リムジンから降り立ったのはテレサだった。
赤毛の髪をなびかせ、ラフな服装のテレサはカフェに入ってきて、ニコとトムを見ると笑顔を見せた。
「こちらにいらっしゃったんですね。」
「やあ、テレサさん。」
トムは気遣ったのか、
「休まなくていいの?」と聞く。
「ええ、私も両親の死や昨日の出来事で衝撃を受けましたけど、私のために働いてくれる人たちのためにも甘えていられません。それよりもニコさん、トムさん、車、必要なんですよね!」
「くれるのか?車?」
リムジンに相乗りさせてもらって、再びスプリングフィールド邸を訪れた私たちは、中庭に案内された。そこには黒塗りの立派な四輪駆動車が鎮座していた。
「おお!」
「すごい!これエクスカリバー、モデル、チャレンジャーだろう!」
大型のボディに攻撃的なフォルムの巨大なホイール、悪路だろうが走破できそうな車だ。その場に控えていたメリーが説明する。

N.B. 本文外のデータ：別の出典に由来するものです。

Lemma view_ok_ddr_gone v dma hw h n :
  view_ok v dma hw -> dv_ddr v = Some (h, n) -> dv_ddr_mapped v = false -> hw_off_ddr v hw ->
  view_ok (v <| dv_ddr := None |>) (delete h dma) hw.
Proof.
  intros [] Hd Hm Hoff. split; cbn; try done.
  - apply (own_free _ _ h n). eapply own_perm; [|exact vo_own]. unfold view_owned. rewrite Hd.
    cbn. apply perm_swap.
  - congruence.
  - intros d Hdd. destruct (Hoff d Hdd); [by left|by right; left].
Qed.

Lemma view_ok_sram_gone v dma hw : view_ok v dma hw -> dv_sram_mapped v = false ->
  view_ok (v <| dv_sram := None |>) dma hw.
Proof. intros [] Hm. split; cbn; try done. congruence. Qed.

(** ** The driver's functions *)

Lemma flags_ok_by s s' :
  flags_ok s -> lengthZ (nm_mem_loc (nm s')) = lengthZ (nm_mem_loc (nm s)) ->
  nm_dev (nm s') = nm_dev (nm s) -> ipv6ct_mem (ctx s') = ipv6ct_mem (ctx s) -> flags_ok s'.
Proof. intros [] H1 H2 H3. split; by rewrite ?H1, ?H2, ?H3. Qed.

Lemma flags_with_loc s nmi m : flags_ok s -> flags_ok (with_loc s nmi m).
Proof. intros H. eapply flags_ok_by; [exact H|apply lengthZ_updateZ|done|done]. Qed.

Lemma flags_with_world s k : flags_ok s -> flags_ok (s <| world := k |>).
Proof. intros H. by eapply flags_ok_by. Qed.

Lemma view_ddr_none s : driver_ok s -> nm_ddr_in_use (nm s) = false -> view_ddr (ddr s) = None.
Proof.
  intros [_ H] Hu. pose proof (vo_ddr _ _ _ H) as Hd. cbn in Hd.
  destruct (view_ddr (ddr s)); [|done]. rewrite Hd in Hu; [done|eauto].
Qed.

Lemma ddr_unmapped s : driver_ok s -> nm_ddr_in_use (nm s) = false -> ml_is_mapped (ddr s) = false.
Proof.
  intros H Hu. pose proof (view_ddr_none s H Hu) as Hn. destruct H as [_ H].
  pose proof (vo_ddr_map _ _ _ H) as Hd. cbn in Hd. rewrite Hn in Hd.
  destruct (ml_is_mapped (ddr s)); [|done]. by destruct Hd.
Qed.

Lemma view_sram_none s : driver_ok s -> nm_sram_in_use (nm s) = false -> view_sram (sram s) = None.
Proof.
  intros [_ H] Hu. pose proof (vo_sram _ _ _ H) as Hd. cbn in Hd.
  destruct (view_sram (sram s)); [|done]. destruct (Hd _ eq_refl). congruence.
Qed.

Lemma sram_unmapped s : driver_ok s -> nm_sram_in_use (nm s) = false -> ml_is_mapped (sram s) = false.
Proof.
  intros H Hu. pose proof (view_sram_none s H Hu) as Hn. destruct H as [_ H].
  pose proof (vo_sram_map _ _ _ H) as Hd. cbn in Hd. rewrite Hn in Hd.
  destruct (ml_is_mapped (sram s)); [|done]. by destruct Hd.
Qed.

(** The location allocated last is not mapped and not known to the hardware. *)
Definition fresh_alloc s : Prop :=
  (nm_last_alloc_loc (nm s) = IPA_NAT_MEM_IN_DDR -> ml_is_mapped (ddr s) = false
     /\ hw_off_ddr (view_of s) (k_nat_hw (world s)))
  /\ (nm_last_alloc_loc (nm s) = IPA_NAT_MEM_IN_SRAM -> ml_is_mapped (sram s) = false).

(** Answered, with the invariant and, on success, fresh memory. *)
Definition allocates (f : option (Z * kst K)) : Prop :=
  exists r s', f = Some (r, s') /\ driver_ok s' /\ (r = 0 -> fresh_alloc s').

Lemma allocates_fails r s : driver_ok s -> r <> 0 -> allocates (Some (r, s)).
Proof. intros H Hr. by exists r, s. Qed.

Lemma alloc_sram_ok s size : driver_ok s -> size <= nat_tbl_size ->
  allocates (alloc_nat_in_sram s size).
Proof.
  intros Hok Hsize. unfold alloc_nat_in_sram.
  destruct (nm_sram_in_use (nm s)) eqn:Eu; [by apply allocates_fails|].
  pose proof (view_sram_none s Hok Eu) as Hnone. pose proof (sram_unmapped s Hok Eu) as Hmap.
  destruct Hok as [Hf Hv]. pose proof (fl_locs _ Hf) as Hl.
  rewrite (loc_lookup s IPA_NAT_MEM_IN_SRAM) by auto. cbn [mbind option_bind]. fold (sram s).
  pose proof (ioremap_ghost sram_phys_addr IPA_NAT_PHYS_MEM_SIZE (world s)) as (G1 & G2 & _).
  destruct (k_ioremap _ _ (world s)) as [va k]. cbn in G1, G2. set (s1 := s <| world := k |>).
  destruct (Z.eqb_spec va NULL) as [->|Hva].
  - apply allocates_fails; [|done]. split; [by apply flags_with_loc, flags_with_world|].
    rewrite view_with_sram by done. cbn [world]. change (view_of s1) with (view_of s).
    change (world (with_loc _ _ _)) with k. rewrite G1, G2.
    replace (_ <| dv_sram_mapped := _ |>) with (view_of s); [done|].
    revert Hnone. unfold view_of, view_sram, behind. cbn. by destruct (ml_vaddr (sram s) =? NULL).
  - eexists 0, _. split; [done|].
    set (s2 := with_loc s1 _ _). set (s3 := with_nm s2 _).
    assert (Hs2 : view_of s2 = view_of s <| dv_sram := Some size |>).
    { unfold s2. rewrite view_with_sram by done. unfold view_sram. cbn [ml_vaddr].
      rewrite (behind_Some va) by done. done. }
    assert (Hs3 : view_of s3 = view_of s <| dv_sram := Some size |> <| dv_sram_in_use := true |>
                                         <| dv_last := IPA_NAT_MEM_IN_SRAM |>).
    { change (view_of s3) with (view_of s2 <| dv_sram_in_use := true |>
                                         <| dv_last := IPA_NAT_MEM_IN_SRAM |>). by rewrite Hs2. }
    split; [split|].
    + eapply flags_ok_by; [by apply (flags_with_loc s1), flags_with_world|done..].
    + rewrite Hs3. change (world s3) with k. rewrite G1, G2. by apply view_ok_sram_new.
    + intros _. split; [done|]. intros _.
      change (dv_sram_mapped (view_of s3) = false). rewrite Hs3. exact Hmap.
Qed.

「お待たせしましたよ。こちらはトムさんが言った通り、一流四輪駆動車メーカー、エクスカリバーのチャレンジャーというブランドで、世界に九台しかない貴重な一品です。」
「これ、ホントにくれるのか?」
信じられなかった私は、思わず礼儀も欠いた口調で言ってしまった。
「ええ、使ってください。」
テレサは特に気にすることもなく、笑顔で言う。
「いい車だなー。」
「本当にありがとうございます。」
トムは丁寧にお礼を言った。
「ニコさんとも、トムさんとも、今日でもう会えることもなくなってしまいますが…。」
「何言っているんだよ。」
「え?」
「私たち、もう友達だろう?」
「……!」
そこでテレサの感情があふれてしまったのか、泣き出してしまった。
「大丈夫ですか?テレサ様?」
メリーが心配そうに声をかける。
「ええ…。いいの。私、友達なんて初めてで…!」
誰も一人では生きていけない。誰かの助けが必要なのだ。昔の私もそれが分かっていれば、両足を失うこともなかったかもしれない。
「さあ!今日は帰ったら、新しい車の祝いでパーティーだ!」
トムはしぶしぶという表情で、テレサは涙を拭いてにっこり笑って、メリーは安堵したかのように、私の笑顔を見守っていた。